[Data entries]

★ ★ ★ ★ ★ ★ ★

Lemma wp_by_name {A} (k : string) (next : Secret.t -> M A) (Q : result error A -> world -> Prop) w :
  sound w -> (find_secret (w_db w) k = None -> Q (Err ErrNotFound) w) ->
  (forall s, find_secret (w_db w) k = Some s -> wp (next s) Q w) ->
  wp (s <-! GetSecretByName k ;; next s)%prog Q w.
Proof.
  intros Hw Hn Hs. apply wp_bind. apply wp_row_sound; [done |].
  change (select1 Secrets (fun s => str_is (Secret.Name s) k) (w_db w)) with (find_secret (w_db w) k).
  destruct (find_secret (w_db w) k) as [s |]; [by apply Hs | by apply wp_Ret, Hn].
Qed.

(** The map's answer for a name, given what the table has. *)
Lemma on_find d name f :
  on (abs d) name f =
  match find_secret d (Str.TrimSpace name) with Some s => f (Str.TrimSpace name) (entry_of d s) | None => (NotFound, abs d) end.
Proof. unfold on. rewrite abs_lookup. by destruct (find_secret d _). Qed.

(** The two requests that read one version. *)
Lemma wp_openable {A} name (next : Secret.t -> M A) (Q : result error A -> world -> Prop) w :
  sound w ->
  (find_secret (w_db w) (Str.TrimSpace name) = None -> Q (Err ErrNotFound) w) ->
  (forall s m, find_secret (w_db w) (Str.TrimSpace name) = Some s ->
     e_certificate (entry_of (w_db w) s) || e_disabled (entry_of (w_db w) s) = true -> Q (Err (Errorf m)) w) ->
  (forall s, find_secret (w_db w) (Str.TrimSpace name) = Some s ->
     e_certificate (entry_of (w_db w) s) || e_disabled (entry_of (w_db w) s) = false -> wp (next s) Q w) ->
  wp (s <-! Vault.resolveOpenable name ;; next s)%prog Q w.
Proof.
  intros Hw Hn Hr Hs. apply wp_bind. apply wp_by_name; [done | intros Hf; by apply wp_Ret, Hn |].
  intros s Hf. apply wp_Ret. specialize (Hr s). specialize (Hs s). cbn [e_certificate e_disabled entry_of] in *.
  destruct (str_is (Secret.Type_ s) SecretTypeCertificate); [by apply wp_Ret, Hr |]. unfold Vault.disabled_error.
  destruct (Secret.Disabled s); [by apply wp_Ret, Hr | by apply Hs].
Qed.

Lemma open_payload s v d :
  in_order d -> v ∈ rows (d SecretVersions) -> SecretVersion.SecretID v = Secret.ID s ->
  answer_of (fun p : Secret.t * string => Payload (snd p))
    (match Vault.open_ vault s v with Ok pt => Ok (s, pt) | Err e => Err e end) =
  match payload (Secret.ID s) v with Some p => Payload p | None => Refused end.
Proof.
  intros Hd Hv Hid. unfold Vault.open_, payload. destruct (SecretVersion.Destroyed v) eqn:E; [done |].
  destruct (version_opens _ Hd v Hv E) as [p Hp]. by rewrite <- Hid, Hp.
Qed.

Lemma wp_Version name n w :
  sound w -> in_order (w_db w) -> wp (run_request (Version name n)) (kept w (Version name n)) w.
Proof.
  intros Hw Hd. apply wp_bind. apply wp_openable; [done | | |].
  - intros Hf. apply wp_Ret, kept_still; [done | done |]. simpl. by rewrite on_find, Hf.
  - intros s m Hf Hr. apply wp_Ret, kept_still; [done | done |]. simpl. by rewrite on_find, Hf, Hr.
  - intros s Hf Hr. pose proof (find_secret_Some _ _ _ Hf) as [Hin _]. apply wp_bind. apply wp_row_sound; [done |].
    change (select1 SecretVersions (version_of (Secret.ID s) n) (w_db w)) with (find_version (w_db w) (Secret.ID s) n).
    pose proof (version_entry _ s n Hd Hin) as Hspec. destruct (find_version (w_db w) (Secret.ID s) n) as [v |] eqn:Hv.
    + apply find_version_Some in Hv as (Hv & Hid & _). apply wp_Ret, wp_Ret. rewrite (open_payload s v _ Hd Hv Hid).
      apply kept_still; [done | done |]. simpl. rewrite on_find, Hf, Hr, Hspec. simpl. by destruct (payload _ v).
    + apply wp_Ret, wp_Ret, kept_still; [done | done |]. simpl. by rewrite on_find, Hf, Hr, Hspec.
Qed.
(** *** The newest version *)

Lemma omap_None {A} (l : list (option A)) : Forall (fun x => x = None) l -> omap id l = [].
Proof. induction 1 as [| x l -> _ IH]; [done | exact IH]. Qed.

Lemma head_omap_skip {A} (l1 l2 : list (option A)) x :
  Forall (fun y => y = None) l2 -> head (omap id (rev (l1 ++ Some x :: l2))) = Some x.
Proof.
  intros Hl. rewrite rev_app_distr. cbn [rev]. rewrite <- app_assoc, omap_app, omap_None by by apply Forall_rev. done.
Qed.

Lemma newest_total a b : newest a b = true \/ newest b a = true.
Proof. unfold newest. rewrite !Z.leb_le. lia. Qed.
Lemma newest_trans a b c : newest a b = true -> newest b c = true -> newest a c = true.
Proof. unfold newest. rewrite !Z.leb_le. lia. Qed.

Definition live (id : Z) (v : SecretVersion.t) : bool := (SecretVersion.SecretID v =? id)%Z && negb (SecretVersion.Destroyed v).

Lemma payload_of_live d id n :
  (forall v, v ∈ select SecretVersions (live id) d -> SecretVersion.Version v <> n) -> payload_of d id n = None.
Proof.
  intros Hn. unfold payload_of. destruct (find_version d id n) as [v |] eqn:Hv; [| done].
  apply find_version_Some in Hv as (Hv & Hid & Hver). unfold payload. destruct (SecretVersion.Destroyed v) eqn:E; [done |].
  destruct (Hn v); [| done]. apply elem_of_select_where. split; [done |]. unfold live. by rewrite E, Hid, Z.eqb_refl.
Qed.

★ ★ ★ ★ ★ ★ ★

**What is needed:**
If the string "world" appears in a line of the entries, report the line.

**Response:**
Lemma wp_by_name {A} (k : string) (next : Secret.t -> M A) (Q : result error A -> world -> Prop) w :
Lemma wp_openable {A} name (next : Secret.t -> M A) (Q : result error A -> world -> Prop) w :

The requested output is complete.